Proper Use of Views

Regardless of view type, below are some general do’s and don’ts to consider when creating and managing views:

  • Try to ensure that items in the main view refer to the main (1.n) branches of its artifacts. Also, be careful not to delete the 1.n branch of an artifact unless it has truly achieved end-of-life.
  • Leaf-most views should be considered disposable. Eventually, when a view’s corresponding development activity is finished or its corresponding maintenance release is no longer supported, it should be deleted. This is important to prevent projects from growing unbounded, and it keeps the project structure uncluttered and easy to navigate. Deleting leaf views provides the Server Administration “purge” process with the maximum opportunity to actually shrink the database and vault by removing unneeded data.
  • Three or four view levels in a project are normal. If you find your project has more than that, you might not be following best practices for views. For example, you may be making the mistake of performing new development work directly in the main view, forcing other active views to keep spawning child views. Or, you may be neglecting to promote the latest and greatest changes to the main view.
  • Don’t use branch-none (“floating”) views except in extremely rare cases when you understand exactly how they work.
  • You can “refactor” projects that have become too big by moving items in the main view to another project. Old change requests, tasks, and other projects can be moved to an “archive” project so they can still be accessed without cluttering the main view of an active project. If you have a project with numerous modules or applications, a large number of files can cause it to take too long to select “all descendants” in the main view.

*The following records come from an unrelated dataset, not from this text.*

(** [infer_media_type] *)
Definition infer_media_type (name : string) : option string :=
  found ← extension name;
  let ext := to_ascii_lowercase found in
  Some (
    if one_of ["json"] ext then "application/json"
    else if one_of ["jsonl"; "ndjson"] ext then "application/x-ndjson"
    else if one_of ["md"; "markdown"] ext then "text/markdown"
    else if one_of ["txt"; "log"] ext then "text/plain"
    else if one_of ["html"; "htm"] ext then "text/html"
    else if one_of ["patch"; "diff"] ext then "text/x-patch"
    else if one_of ["csv"] ext then "text/csv"
    else if one_of ["tsv"] ext then "text/tab-separated-values"
    else if one_of ["svg"] ext then "image/svg+xml"
    else if one_of ["png"] ext then "image/png"
    else if one_of ["jpg"; "jpeg"] ext then "image/jpeg"
    else if one_of ["pdf"] ext then "application/pdf"
    else "application/octet-stream").

(** ** Runs of the log *)

Definition info_le (a b : EventRecordInfo) : Prop := ei_ordinal a <= ei_ordinal b.
#[export] Instance info_le_dec a b : Decision (info_le a b).
Proof. unfold info_le. apply _. Defined.

(** [event_range_from_run] *)
Definition event_range_from_run (first last : EventRecordInfo) : EventRange :=
  {| eg_branch_id := ei_branch_id first;
     eg_ordinal_start := ei_ordinal first;
     eg_ordinal_end := ei_ordinal last;
     eg_first_event_hash := ei_event_hash first;
     eg_last_event_hash := ei_event_hash last;
     eg_exported_store_seq_start := None;
     eg_exported_store_seq_end := None |}.

(** The loop of [build_event_ranges]: a run ends where the branch changes or
    an ordinal is missing, and is kept when its branch is exported. *)
Fixpoint event_runs (branch_ids : gset BranchId) (first last : EventRecordInfo)
    (infos : list EventRecordInfo) : list EventRange :=
  match infos with
  | [] =>
      if bool_decide (ei_branch_id first ∈ branch_ids) then [event_range_from_run first last]
      else []
  | info :: infos =>
      if negb (bool_decide (ei_branch_id info = ei_branch_id first))
         || negb (ei_ordinal info =? ei_ordinal last + 1)
      then
        (if bool_decide (ei_branch_id first ∈ branch_ids) then [event_range_from_run first last]
         else []) ++ event_runs branch_ids info info infos
      else event_runs branch_ids first info infos
  end.

(** [build_event_ranges] *)
Definition build_event_ranges (branches : list BranchRecord)
    (event_infos : list EventRecordInfo) : list EventRange :=
  match merge_sort info_le event_infos with
  | [] => []
  | first :: infos => event_runs (list_to_set (List.map br_branch_id branches)) first first infos
  end.

(** ** Branches *)

(** The branch's recorded head, or else its latest event. *)
Definition head_info (branch : BranchRecord) (event_infos : list EventRecordInfo)
    : option EventRecordInfo :=
  let latest := List.find (fun info => bool_decide (ei_branch_id info = br_branch_id branch))
                  (reverse event_infos) in
  match br_head_event_id branch with
  | Some event_id =>
      match List.find (fun info => bool_decide (ei_event_id info = event_id)) event_infos with
      | Some info => Some info
      | None => latest
      end
  | None => latest
  end.

(** [build_branch_manifests] *)
Definition build_branch_manifests (branches : list BranchRecord)
    (event_infos : list EventRecordInfo) (bundle_hash : option PortableHash)
    : list BranchManifest :=
  List.map (fun branch =>
    {| bm_branch_id := br_branch_id branch;
       bm_parent_branch_id := br_parent_branch_id branch;
       bm_parent_event_id := br_parent_event_id branch;
       bm_head := (fun info =>
         {| nr_bundle_hash := bundle_hash;
            nr_session_id := br_session_id branch;
            nr_branch_id := br_branch_id branch;
            nr_bundle_event_ordinal := ei_ordinal info;
            nr_store_seq_id := None;
            nr_event_id := ei_event_id info;
            nr_event_hash := ei_event_hash info |}) <$> head_info branch event_infos;
       bm_is_default := br_is_default branch;
       bm_summary := br_summary branch |}) branches.

(** [default_artifact_source_node] *)
Definition default_artifact_source_node (session : SessionRecord) (branches : list BranchRecord)
    (event_infos : list EventRecordInfo) (bundle_hash : PortableHash) : Result SessionNodeRef :=
  default_branch ← ok_or (invalid_bundle "cannot attach artifact without a branch")
    (match List.find br_is_default branches with
     | Some branch => Some branch
     | None => head branches
     end);
  selected ← ok_or (invalid_bundle "cannot attach artifact without an event source node")
    (match head_info default_branch event_infos with
     | Some info => Some info
     | None => last event_infos
     end);
  Ok {| nr_bundle_hash := Some bundle_hash;
        nr_session_id := se_session_id session;
        nr_branch_id := ei_branch_id selected;
        nr_bundle_event_ordinal := ei_ordinal selected;
        nr_store_seq_id := None;
        nr_event_id := ei_event_id selected;
        nr_event_hash := ei_event_hash selected |}.

(** [build_artifact_refs] *)
Definition build_artifact_refs (session : SessionRecord) (branches : list BranchRecord)
    (event_infos : list EventRecordInfo) (artifacts : list ExportedArtifact)
    (bundle_hash : PortableHash) : Result (list BundleArtifactRef) :=
  match artifacts with
  | [] => Ok []
  | _ =>
      source_node ← default_artifact_source_node session branches event_infos bundle_hash;
      Ok (List.map (fun artifact =>
            MkBundleArtifactRef (xa_artifact_id artifact) (xa_kind artifact) source_node
              (xa_content artifact)) artifacts)
  end.

Section export.
Context `{codec : RowCodec} `{bundle : BundleCodec} `{host : HostFiles}.

(** [parse_raw_chunk_record] *)
Definition parse_raw_chunk_record (kv : Z * RawChunkRow) : option RawChunkRecord :=
  let '(chunk_id, row) := kv in
  received_at ← parse_time (rc_received_at row);
  Some (MkRawChunkRecord chunk_id (rc_session_id row) (rc_branch_id row) (rc_turn_id row)
          (rc_llm_call_ordinal row) (rc_event_id row) (rc_provider row) (rc_stream_name row)
          (rc_content row) received_at).

(** [load_all_raw_chunks] *)
Definition load_all_raw_chunks (session_id : SessionId) (db : Db) : Result (list RawChunkRecord) :=
  try_map (fun kv => storage (parse_raw_chunk_record kv))
    (merge_sort chunk_id_le (List.filter (fun kv =>
       bool_decide (rc_session_id kv.2 = session_id)) (map_to_list (db_raw_chunks db)))).

(** [load_branches] *)
Definition load_branches (session_id : SessionId) (db : Db) : Result (list BranchRecord) :=
  try_map (fun kv => storage (parse_branch_record kv.1 kv.2))
    (merge_sort branch_created_le (List.filter (fun kv =>
       bool_decide (bw_session_id kv.2 = session_id)) (map_to_list (db_branches db)))).

(** [raw_chunk_ref] *)
Definition raw_chunk_ref (local_chunk_id : Z) (hashes : gmap Z PortableHash) (label : string)
    : Result RawChunkEventRef :=
  content_hash ← ok_or (invalid_bundle (label +:+ " references missing raw chunk "
                   +:+ show_Z local_chunk_id)) (hashes !! local_chunk_id);
  Ok (MkRawChunkEventRef local_chunk_id content_hash).

(** [PortableEventPayload::from_live]; the set of references has at most one
    element. *)
Definition payload_from_live (payload : EventPayload) (hashes : gmap Z PortableHash)
    : Result (PortableEventPayload * list RawChunkEventRef) :=
  match payload with
  | CompletionChunkEvent llm_call_ordinal deltas raw_chunk_index =>
      match raw_chunk_index with
      | Some local_chunk_id =>
          raw_ref ← raw_chunk_ref local_chunk_id hashes "completion chunk";
          Ok (PortableCompletionChunk llm_call_ordinal deltas (Some (re_content_hash raw_ref)),
              [raw_ref])
      | None => Ok (PortableCompletionChunk llm_call_ordinal deltas None, [])
      end
  | RawChunkPersisted provider chunk_index stream llm_call_ordinal =>
      raw_ref ← raw_chunk_ref chunk_index hashes "raw chunk persisted event";
      Ok (PortableRawChunkPersisted provider (re_content_hash raw_ref) stream llm_call_ordinal,
          [raw_ref])
  | TurnContextManifestRecorded manifest => Ok (PortableManifestRecorded (portable_manifest manifest), [])
  | ContextCompacted compaction => Ok (PortableCompacted (portable_compacted compaction), [])
  | _ =>
      payload ← payload_trip payload;
      Ok (PortableSame payload, [])
  end.

(** [PortableEventEnvelope::from_live] *)
Definition event_from_live (event : EventEnvelope) (hashes : gmap Z PortableHash)
    : Result (PortableEventEnvelope * list RawChunkEventRef) :=
  converted ← payload_from_live (ev_payload event) hashes;
  let '(payload, raw_chunk_refs) := converted in
  Ok (MkPortableEventEnvelope (ev_event_id event) (ev_session_id event) (ev_branch_id event)
        (ev_turn_id event) (ev_span_id event) (ev_parent_span_id event) (ev_span_kind event)
        (ev_occurred_at event) payload (ev_attributes event), raw_chunk_refs).

(** [PortableEventPayload::kind] *)
Definition portable_kind (payload : PortableEventPayload) : string :=
  match payload with
  | PortableCompletionChunk _ _ _ => "completion.chunk"
  | PortableRawChunkPersisted _ _ _ _ => "raw_chunk.persisted"
  | PortableManifestRecorded _ => "turn.context_manifest.recorded"
  | PortableCompacted _ => "context.compacted"
  | PortableSame payload => kind payload
  end.

(** [raw_chunk_content_refs]: a set of at most one element *)
Definition raw_chunk_content_refs (payload : PortableEventPayload) : list PortableHash :=
  match payload with
  | PortableCompletionChunk _ _ (Some content_hash) => [content_hash]
  | PortableRawChunkPersisted _ content_hash _ _ => [content_hash]
  | _ => []
  end.

(** [build_event_records], from the ordinal of the first event. *)
Fixpoint build_event_records_from (ordinal : Z) (stored_events : list (Z * EventEnvelope))
    (hashes : gmap Z PortableHash)
    : Result (list SessionBundleEventRecord * list EventRecordInfo) :=
  match stored_events with
  | [] => Ok ([], [])
  | (_, event) :: stored_events =>
      converted ← event_from_live event hashes;
      let '(portable_event, raw_chunk_refs) := converted in
      event_hash ← canonical_event_hash portable_event;
      rest ← build_event_records_from (ordinal + 1) stored_events hashes;
      Ok (MkEventRecord ordinal (kind (ev_payload event)) event_hash portable_event :: rest.1,
          MkEventRecordInfo ordinal (ev_event_id event) (ev_branch_id event) event_hash
            (raw_chunk_content_refs (pe_payload portable_event)) raw_chunk_refs :: rest.2)
  end.
Definition build_event_records := build_event_records_from 0.

(** ** Raw chunks *)

Definition raw_chunk_path (content_hash : PortableHash) : string :=
  SESSION_BT_RAW_CHUNKS_DIR +:+ "/" +:+ sha256_hex content_hash +:+ ".bin".
(** The comparison of two bundles says how their histories relate.  It
    answers [Equivalent] for equal event hashes with the same branches,
    contents, artifacts and redaction; an update of the same lineage when one
    history properly continues the other; a fork when they share a beginning
    and then differ; and different lineages when the first events differ. *)
Theorem diff_classifies_histories left_report right_report left_bundle right_bundle :
  let report := diff_report left_report right_report left_bundle right_bundle in
  let l := db_event_hashes left_bundle in
  let r := db_event_hashes right_bundle in
  (dr_relationship report = Equivalent <->
     l = r /\ mf_redaction (db_manifest left_bundle) = mf_redaction (db_manifest right_bundle)
     /\ db_branch_ids left_bundle = db_branch_ids right_bundle
     /\ db_content_hashes left_bundle = db_content_hashes right_bundle
     /\ db_artifact_ids left_bundle = db_artifact_ids right_bundle)
  /\ (dr_relationship report = SameLineageUpdate <->
        l <> r /\ (l `prefix_of` r \/ r `prefix_of` l))
  /\ (dr_relationship report = ForkDivergence <-> exists p, p <> [] /\ diverge_after p l r)
  /\ (dr_relationship report = DifferentLineage <-> diverge_after [] l r).
Proof.
  intros report l r.
  destruct (decide (l = r)) as [E|Hne].
  - assert (forall p, ~ diverge_after p l r) as Hnd.
    { intros p Hp. apply diverging_not_prefix in Hp as [Hp _]. apply Hp. by rewrite E. }
    unfold report, diff_report, classify_bundle_diff, l, r in *. simpl.
    rewrite bool_decide_true by done.
    case_bool_decide as Hred; simpl; [|by destruct Hred; do 2 destruct (mf_redaction _)].
    rewrite <- !andb_assoc.
    match goal with |- context [if ?c then _ else _] => destruct c eqn:Hc end.
    + rewrite !andb_true_iff, !set_difference_nil in Hc. destruct Hc as (? & ? & ? & ? & ? & ?).
      split_and!; (split; [|naive_solver]); try done.
      intros _. split_and!; try done; by apply leibniz_equiv, (anti_symm (⊆)).
    + split_and!; (split; [done|]); [|naive_solver|naive_solver|naive_solver].
      intros (_ & _ & H1 & H2 & H3). exfalso. revert Hc. rewrite H1, H2, H3.
      by rewrite !(proj2 (set_difference_nil _ _ _) (reflexivity _)).
  - destruct (classify_different l r (dr_redaction_changed report)
      (is_nil (dr_left_only_branch_ids report) && is_nil (dr_right_only_branch_ids report)
       && is_nil (dr_left_only_content_hashes report) && is_nil (dr_right_only_content_hashes report)
       && is_nil (dr_left_only_artifact_ids report) && is_nil (dr_right_only_artifact_ids report)) Hne)
      as [Hup Hdiv].
    change (classify_bundle_diff _ _ _ _ _) with (dr_relationship report) in Hup, Hdiv.
    destruct (histories l r) as [Hp|[p Hp]].
    + rewrite (Hup Hp). assert (forall p, ~ diverge_after p l r) as Hnd.
      { intros p [H1 H2]%diverging_not_prefix. by destruct Hp. }
      split_and!; (split; [try done|]); try done.
      * by intros [? _].
      * by intros (p & _ & []%Hnd).
      * by intros []%Hnd.
    + rewrite (Hdiv _ Hp). destruct (diverging_not_prefix _ _ _ Hp) as [H1 H2].
      pose proof (diverge_common _ _ _ Hp) as Hlen.
      destruct p as [|c p]; (split_and!; [by split; [|intros [? _]]| | |]).
      * split; [done|]. by intros [_ []].
      * split; [done|]. intros (q & Hq & Hdq%diverge_common). destruct q; [done|].
        simpl in *. congruence.
      * done.
      * split; [done|]. by intros [_ []].
      * split; [|done]. intros _. by exists (c :: p).
      * split; [done|]. intros Hd%diverge_common. simpl in *. congruence.
Qed.
End laws.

You can break the project up by creating new projects and moving (not sharing) folders and items corresponding to whole components or applications from the old project to the new projects. Do this when the main view reaches a major milestone such as after a new release. If you want to refactor the project by reorganizing the folder tree, do this before you split up the project. Create view labels before and after you refactor a project so you have markers for what changed.